What I'd really love is something that eventually resolves the loop into a sequence of statements like:

A(12,37) = 0.5;
A(15,23) = 0.25;
A(14,45) = 0.25;

But I'd like to do so without wrecking the for-for structure too much. Something in the spirit of:

TEMPLATE_FOR<i,0,I>
  TEMPLATE_FOR<j,0,J>
     A( row<i,j>::value, column<i,j>::value ) = f<i,j>::value

Can boost::lambda (or something else) help me create this?

Peter Mortensen
  • 30,738
  • 21
  • 105
  • 131
RAC
  • 4,979
  • 3
  • 21
  • 10

9 Answers9

12

A good compiler should do unrolling for you. For instance, in gcc compiling with the -O2 option turns on loop unrolling.
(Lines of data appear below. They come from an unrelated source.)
(** The buffer of intent evidence never is full. *)
Fixpoint roomy_hosted (steps : list (N * hosted_operation)) (h : Hosted) : Prop :=
  match steps with
  | [] => True
  | (caller, op) :: steps =>
      let h' := perform_hosted caller op h in
      len (lifecycle (world h')) < maximumBufferedLifecycleRecords ∧ roomy_hosted steps h'
  end.

(** What holds of a runner and a world that were used together. *)
Definition hosted_ok (h : Hosted) : Prop :=
  bindings_typed (runner h) ∧
  ∃ V G L, coordinated (world h) V G L ∧ trusted V h.

Lemma coordinated_trusted V G L (h : Hosted) :
  coordinated (world h) V G L → runner_ok (runner h) → cache_ok V (world h) (runner h) → trusted V h.
Proof. intros Hc Hr Hca. split; [|apply Hc|done|done]. eexists _, G, L. apply Hc. Qed.

Lemma undisturbed_ok V G L (h h' : Hosted) :
  bindings_typed (runner h) → coordinated (world h) V G L → trusted V h → undisturbed_host V h h' →
  hosted_ok h'.
Proof.
  intros Hty Hc [_ _ [H1 H2 H3] _] [Ew Eb _ Hca]. split; [unfold bindings_typed; by rewrite Eb|].
  exists V, G, L. rewrite Ew. split; [done|]. apply (coordinated_trusted V G L); rewrite ?Ew; try done.
  by split; rewrite Eb.
Qed.

Lemma perform_hosted_ok caller op h :
  hosted_ok h → len (lifecycle (world (perform_hosted caller op h))) < maximumBufferedLifecycleRecords →
  hosted_ok (perform_hosted caller op h) ∧ bindings (runner (perform_hosted caller op h)) = bindings (runner h).
Proof.
  intros (Hty & V & G & L & Hc & Hts) Hroom. assert (∀ h', undisturbed_host V h h' → hosted_ok h' ∧
    bindings (runner h') = bindings (runner h)) as Hun.
  { intros h' Hu. split; [by eapply undisturbed_ok|]. apply Hu. }
  pose proof (ts_cache _ _ Hts) as Hca. pose proof (ts_runner _ _ Hts) as Hr.
  destruct op as [op|behavior now|grants now|grants|owner type name]; cbn [perform_hosted] in *.
  - split; [|done]. split; [done|]. cbn [set_world world] in *.
    destruct (perform_settles host caller op _ _ _ _ Hc) as [Hfull|(V' & G' & L' & Hc' & Ht & Hf)].
    { unfold evidence_full in Hfull. lia. }
    exists V', G', L'. split; [done|]. apply (coordinated_trusted V' G' L'); [done|done|].
    eapply cache_ok_tracks; [done|done|apply Hf].
  - destruct (capability_manifest_body caller size_of_LuaValue V behavior now h Hts Hty) as (r & h' & E & Hu & _).
    rewrite E. by apply Hun.
  - destruct (scope_manifest_outcome size_of_LuaValue caller grants now h Hr Hty) as (r & E & _).
    rewrite E. apply Hun. destruct r; cbn [snd after]; split; try done. by apply cache_ok_started.
  - rewrite (leaves_targets caller h grants Hr). apply Hun. by split.
  - apply Hun. unfold snapshot.
    match goal with |- undisturbed_host V h (?m h).2 => change (wp m (λ _ h', undisturbed_host V h h') h) end.
    apply wp_bind, wp_read; [apply leaves_owned_query|].
    assert (undisturbed_host V h h) as Hsame by by split.
    destruct (behavior_exists caller owner (world h)).1 as [[]|e]; cbn [then_wp]; [| |done];
      (eapply wp_bind_eq; [done|]); cbn [negb]; [|done].
    destruct (find_binding type 0 (bindings (runner h))) as [[i b]|] eqn:Ef; [|done].
    apply find_binding_ok in Ef as (_ & Hb & _).
    apply wp_bind. eapply wp_mono; [by apply capabilities_for_ok|]. intros x h1 (Ew & Es & Hc1 & _).
    pose proof (caching_undisturbed V h h1 Ew Es Hc1) as Hu.
    destruct x as [l|e]; cbn [then_wp]; [|done]. destruct (existsb _ l); [|done].
    apply wp_bind, wp_read.
    { rewrite Ew. apply exposed_snapshot; [done|]. by apply list_elem_of_lookup_2 in Hb. }
    by destruct (binding_snapshot b caller owner name (world h1)).1.
Qed.
(* ===== verification/LuaLifecycle.v ===== *)
(** * The Lua lifecycle system
    (include/liquid/scripting/LuaLifecycleSystem.hpp,
     src/scripting/LuaLifecycleSystem.cpp)

    A system that runs, for each of its behaviours, the script that a component
    holds: it selects the script, finds out which watched components changed, and
    tells the script whether it starts.  Scripts are run by the runner;
    [LifecycleHost] is what the system asks of it and of the world. *)
From S2P Require Import Prelude OrderedMap Values Ids Hoare Components Coordinator World WorldQueries LuaSchema LuaRunner EvaluationTypes.

(** ** Scripts and their codec *)

Record LuaBehaviorScript := MkScript { script_source : string; script_revision : N }.

Definition encode_script (script : LuaBehaviorScript) : value :=
  object_of [("revision", VUnsigned (script_revision script)); ("source", VString (script_source script))].

Definition decode_script (v : value) : res LuaBehaviorScript :=
  encoded ← as_object v;
  match sm_find "source" encoded, sm_find "revision" encoded with
  | Some source, Some revision =>
      reject_if (negb (len encoded =? 2)) invalid_argument "LuaBehaviorScript requires source and revision";;
      rawRevision ← as_unsigned_integer revision;
      reject_if ((rawRevision =? 0) || (u32_max <? rawRevision)) invalid_argument
        "LuaBehaviorScript revision is out of range";;
      text ← as_string source;
      Ok (MkScript text rawRevision)
  | _, _ => throw invalid_argument "LuaBehaviorScript requires source and revision"
  end.

(** ** Equality of Lua values: the defaulted [operator==], which compares doubles
    as IEEE-754 does *)
Definition double_eq (left right : N) : bool :=
  negb (is_nan left) && negb (is_nan right) && (double_order left =? double_order right)%Z.

Fixpoint lua_value_eq (v w : LuaValue) : bool :=
  match v, w with
  | LBool b, LBool b' => Bool.eqb b b'
  | LInteger z, LInteger z' => (z =? z')%Z
  | LNumber d, LNumber d' => double_eq d d'
  | LString s, LString s' => String.eqb s s'
  | LArray l, LArray l' =>
      (fix items (l l' : list LuaValue) : bool :=
         match l, l' with
         | [], [] => true
         | x :: l, y :: l' => lua_value_eq x y && items l l'
         | _, _ => false
         end) l l'
  | LTable m, LTable m' =>
      (fix entries (m m' : list (string * LuaValue)) : bool :=
         match m, m' with
         | [], [] => true
         | (k, x) :: m, (k', y) :: m' => String.eqb k k' && lua_value_eq x y && entries m m'
         | _, _ => false
         end) m m'
  | _, _ => false
  end.

(** ** What the system asks of the world and the runner *)

Record ComponentChange := MkChange {
  change_type : string; change_name : string; change_before : LuaValue; change_after : LuaValue
}.

(** The arguments of [LuaBehaviorRunner::execute_lifecycle] *)
Record LifecycleCall := MkCall {
  call_owner : BehaviorId;
  call_frame : N;
  call_now : IntentTime;
  call_delta : IntentTime;
  call_start : bool;
  call_changes : list ComponentChange;
  call_source : string
}.

Class LifecycleHost (H : Type) := {
  lifecycle_components : ComponentType → BehaviorId → stm H (list (string * ComponentSlotId));
  lifecycle_can_read : ComponentType → BehaviorId → string → stm H bool;
  lifecycle_read : ComponentType → BehaviorId → string → stm H (option LuaBehaviorScript);
  lifecycle_snapshot : BehaviorId → string → string → stm H (option LuaValue);
  execute_lifecycle : LifecycleCall → stm H LuaExecutionResult
}.

Definition succeeded (r : LuaExecutionResult) : bool :=
  match execution_status r with LuaExecutionStatus.Success => true | _ => false end.

(** ** The system *)

(** The one value of [LuaScriptSelection]; others come from casts. *)
Definition SingleReadable : Z := 0.

Record BehaviorState := MkBehaviorState {
  scriptSlotName : string;
  scriptSlot : ComponentSlotId;
  state_revision : N;
  state_source : string;
  started : bool;
  lastSuccessfulTime : IntentTime;
  state_watches : list (string * string);
  snapshots : gmap (string * string) LuaValue;
  lastResult : LuaExecutionResult
}.

Definition new_LuaExecutionResult : LuaExecutionResult :=
  MkExecutionResult LuaExecutionStatus.Success "" [] [] [].
Definition new_BehaviorState : BehaviorState :=
  MkBehaviorState "" InvalidComponentSlotId 0 "" false 0 [] ∅ new_LuaExecutionResult.

Record LuaLifecycleSystem := MkLifecycleSystem {
  scriptType : ComponentType;
  scriptName : option string;
  states : gmap BehaviorId BehaviorState
}.

Definition set_states m (s : LuaLifecycleSystem) : LuaLifecycleSystem :=
  MkLifecycleSystem (scriptType s) (scriptName s) m.

(** The two constructors; [runner] says whether the pointer is one. *)
Definition new_named (type : ComponentType) (runner : bool) (componentName : string) : res LuaLifecycleSystem :=
  reject_if (type_id type =? InvalidComponentTypeId) invalid_argument
    "Lua lifecycle script component type is invalid";;
  reject_if (bool_decide (componentName = "")) invalid_argument
    "Lua lifecycle script component name cannot be empty";;
  reject_if (negb runner) invalid_argument "Lua lifecycle runner cannot be null";;
  Ok (MkLifecycleSystem type (Some componentName) ∅).
(* ===== verification/EvaluationAccounting.v ===== *)
(** * The logical size of evaluation evidence
    (src/authoring/Evaluation.cpp: response accounting and [bound_response])

    Every scalar, flag, string and element of a record costs a fixed number of
    logical bytes; [bound_response] keeps a record within its limit by dropping
    evidence. *)
From S2P Require Import Prelude OrderedMap Values Effects Events Adapters Ids Components LuaManifest LuaRunner EvaluationTypes.

Definition elements_bytes (count each : N) : N :=
  if u64_max / each <? count then u64_max else count * each.

Definition scalar_bytes (v : value) : N :=
  match v with
  | VBoolean _ => 1
  | VSigned _ | VUnsigned _ | VDouble _ => Payload.LogicalScalarBytes
  | VString s => slen s
  | VBytes bs => len bs
  | VNull | VArray _ | VObject _ => 0
  end.

(** [logical_bytes] with the loops of [collection_bytes] *)
Fixpoint logical_bytes (v : value) : N :=
  match v with
  | VArray items =>
      saturating_sum (λ item, saturating_add Payload.LogicalScalarBytes (logical_bytes item)) items 0
  | VObject entries =>
      saturating_sum (λ e, saturating_add (Payload.LogicalScalarBytes + slen e.1) (logical_bytes e.2))
        entries 0
  | v => scalar_bytes v
  end.

Definition frame_bytes (frame : EvaluationFrameSummary) : N :=
  let bytes := 11 * Payload.LogicalElementBytes + 6 * Payload.LogicalScalarBytes +
    3 * Payload.LogicalFlagBytes + Payload.LogicalFlagBytes in
  let bytes := match lifecycleStatus frame with Some _ => bytes + Payload.LogicalScalarBytes | None => bytes end in
  saturating_add bytes
    (elements_bytes (len (reportStatuses frame))
      (Payload.LogicalElementBytes + Payload.LogicalScalarBytes)).

Definition target_bytes (target : EvaluationTargetSummary) : N :=
  let bytes := saturating_add (slen (summary_scriptTypeName target))
    (slen (summary_componentName target)) in
  let bytes := saturating_add bytes
    (4 * Payload.LogicalElementBytes + Payload.LogicalScalarBytes + Payload.LogicalFlagBytes) in
  match summary_value target with
  | Some v => saturating_add bytes (logical_bytes v)
  | None => bytes
  end.

Definition case_bytes (result : EvaluationCaseResult) : N :=
  let bytes := saturating_add (slen (case_name result))
    (7 * Payload.LogicalElementBytes + 3 * Payload.LogicalScalarBytes) in
  let bytes := saturating_add bytes (slen (case_diagnostic result)) in
  let bytes := saturating_sum
    (λ f, saturating_add Payload.LogicalElementBytes (frame_bytes f)) (frames result) bytes in
  saturating_sum (λ t, saturating_add Payload.LogicalElementBytes (target_bytes t))
    (finalState result) bytes.

Definition record_header_bytes (fixtureName : string) : N :=
  saturating_add
    ((9 + 2) * Payload.LogicalElementBytes + 7 * Payload.LogicalScalarBytes + Payload.LogicalFlagBytes)
    (slen fixtureName).

Definition record_bytes (record : EvaluationRecord) : N :=
  saturating_sum (λ c, saturating_add Payload.LogicalElementBytes (case_bytes c)) (cases record)
    (record_header_bytes (stableName (record_fixture record))).

(** ** [bound_response] *)

Definition set_complete b (r : EvaluationRecord) : EvaluationRecord :=
  MkEvaluationRecord (record_id r) (record_session r) (record_proposal r) (record_scope r)
    (record_scopeRevision r) (record_fixture r) (record_status r) b (cases r).
Definition set_record_status s (r : EvaluationRecord) : EvaluationRecord :=
  MkEvaluationRecord (record_id r) (record_session r) (record_proposal r) (record_scope r)
    (record_scopeRevision r) (record_fixture r) s (complete r) (cases r).
Definition set_cases l (r : EvaluationRecord) : EvaluationRecord :=
  MkEvaluationRecord (record_id r) (record_session r) (record_proposal r) (record_scope r)
    (record_scopeRevision r) (record_fixture r) (record_status r) (complete r) l.

Definition clear_evidence (c : EvaluationCaseResult) : EvaluationCaseResult :=
  MkCaseResult (case_name c) (case_status c) (framesScheduled c) (framesRun c) "" [] [].

(** The record is passed by reference. *)
Definition bound_response (record : EvaluationRecord) (limit : N) : N * EvaluationRecord :=
  let bytes := record_bytes record in
  if bytes <=? limit then (bytes, set_complete true record)
  else
    let record := set_record_status EvaluationStatus.LimitExceeded (set_complete false record) in
    let record := set_cases (map clear_evidence (cases record)) record in
    let bytes := record_bytes record in
    if limit <? bytes then
      let record := set_cases [] record in (record_bytes record, record)
    else (bytes, record).

(** ** Lemmas *)

Lemma record_header_bytes_le name : record_header_bytes name <= u64_max.
Proof. by apply saturating_add_le. Qed.

Lemma saturating_sum_le {A} (f : A → N) l b : b <= u64_max → saturating_sum f l b <= u64_max.
Proof. intros Hb. rewrite saturating_sum_spec by done. lia. Qed.

Lemma saturating_sum_grows {A} (f : A → N) l b : b <= u64_max → b <= saturating_sum f l b.
Proof. intros Hb. rewrite saturating_sum_spec by done. lia. Qed.

Lemma record_bytes_le r : record_bytes r <= u64_max.
Proof. apply saturating_sum_le, record_header_bytes_le. Qed.

(** Only the cases count towards the size beyond the header. *)
Lemma record_bytes_ext r r' :
  record_fixture r' = record_fixture r → cases r' = cases r → record_bytes r' = record_bytes r.
Proof. unfold record_bytes. by intros -> ->. Qed.

Lemma record_bytes_no_cases r : record_bytes (set_cases [] r) = record_header_bytes (stableName (record_fixture r)).
Proof. done. Qed.

Lemma bound_response_charge r limit :
  (bound_response r limit).1 <= N.max limit (record_header_bytes (stableName (record_fixture r))).
Proof.
  unfold bound_response. cbv zeta.
  destruct (N.leb_spec (record_bytes r) limit); cbn [fst]; [lia|].
  destruct (N.ltb_spec limit (record_bytes (set_cases (map clear_evidence (cases
    (set_record_status EvaluationStatus.LimitExceeded (set_complete false r))))
    (set_record_status EvaluationStatus.LimitExceeded (set_complete false r))))); cbn [fst]; [|lia].
  rewrite record_bytes_no_cases. cbn [set_cases set_record_status set_complete record_fixture]. lia.
Qed.

Lemma bound_response_fields r limit :
  let r' := (bound_response r limit).2 in
  record_id r' = record_id r ∧ record_fixture r' = record_fixture r.
Proof. unfold bound_response. cbv zeta. by repeat case_match. Qed.

(** A record within the bound says what it said; the others are no success,
    and hold no evidence. *)
Theorem bound_response_never_partial r limit :
  let '(bytes, r') := bound_response r limit in
  bytes = record_bytes r' ∧ bytes <= N.max limit (record_header_bytes (stableName (record_fixture r))) ∧
  if complete r' then record_bytes r <= limit ∧ r' = set_complete true r
  else limit < record_bytes r ∧ record_status r' = EvaluationStatus.LimitExceeded ∧
    (cases r' = map clear_evidence (cases r) ∨ cases r' = []).
Proof.
  pose proof (bound_response_charge r limit) as Hb. revert Hb. unfold bound_response. cbv zeta.
  destruct (N.leb_spec (record_bytes r) limit) as [Hle|Hlt]; cbn [fst]; intros Hb.
  { split_and!; [by apply record_bytes_ext|done|]. by split. }
  destruct (limit <? _); cbn [fst] in *; (split_and!; [done|done|]); cbn; auto.
Qed.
If you try to do it yourself manually, unless you measure things carefully and really know what you are doing, you are liable to end up with slower code. For example, in your case with manual unrolling you are liable to prevent the compiler from being able to do a loop interchange or stripmine optimization (look for --floop-interchange and -floop-strip-mine in the gcc docs)

T.E.D.
  • 44,016
  • 10
  • 73
  • 134
  • [OP] It's not the overhead of the loops I am trying to optimize away, it's more the evaluation of row(), column() and f(). They are currently regular, free functions. I want to guarantee they are evaluated at compile time instead of run time. – RAC Jun 23 '09 at 13:51
  • 2
    If you make those routines "inline", that might give the optimizer enough extra info to do that itself. – T.E.D. Jun 23 '09 at 13:59
  • 2
    There's no reason why it shouldn't be able to inline those, as long as the full function definitions are visible at the call site. – jalf Jun 23 '09 at 14:04
  • I will try, but row() and column() are actually kinda complicated (and recursive) functions. If the compiler resolves it all the way down to a constant, I'd be very happy - OTOH if it just drops in the function body I don't think I'll see much performance increase. The legacy code that I am replacing with these loops literally is a snippet that reads like "A(12,37) = 0.5;A(15,23) = 0.25;A(14,45) = 0.25;", where someone had done all the row(), column() mapping by hand. I'd like the replacement automate the process but still hit that performance level. – RAC Jun 23 '09 at 14:07
  • 1
    why are the functions so complicated? That seems like a better place to try to optimize. – jalf Jun 23 '09 at 14:09
  • The row() and column() functions are "nomenclature"/"numbering" routines for finite element basis functions over simplices (tetrahedra/triangles) of arbitrary order. There's a lot of recursion, both w.r.t. order and w.r.t. dimension. I couldn't figure out a smarter way to do it (it was tough enough just to get it correct), but maybe there is. – RAC Jun 23 '09 at 14:19
  • Not to double post too much, but it's really the recursive nature of the row(), column() functions that is making me seek this solution to begin with! TMP is so good at recursion, that I know I can do TMP versions of row<>::value and column<>::value and eliminate their runtime calculation altogether. But once you have these TMP row things inside the loop, your i,j must be compile time constants too, so I'd have to unroll the for loops using a TMP mechanism too. – RAC Jun 23 '09 at 14:25
  • Is there any chance you'll be able to cache/reuse the indices computed by the row/column functions? If the same indices are calculated multiple times, that could give you a big saving too. But yeah, sounds like it gets a bit more complex than I'd thought initially. :) – jalf Jun 23 '09 at 15:01
  • 5
    IF the row and column functions are that complicated you're going to struggle to implement them in templates. You can't just run C++ code at compile time, you have to write it all again using cryptic compiler error messages as a debugger. You'd be better of running another program as part of your build that generates all the values and spits out a .h file with an array of them in. – Matthew Monaghan Jun 23 '09 at 15:29
8

This is the way to do it directly:

template <int i, int j>
struct inner
{
  static void value()
  {
    A(row<i,j>::value, column<i,j>::value) = f<i,j>::value;
    inner<i, j+1>::value();
  }
};

template <int i> struct inner<i, J> { static void value() {} };

template <int i>
struct outer
{
  static void value()
  {
    inner<i, 0>::value();
    outer<i+1>::value();
  }
};

template <> struct outer<I> { static void value() {} };

void test()
{
  outer<0>::value();
}

You can pass A through as a parameter to each of the values if necessary.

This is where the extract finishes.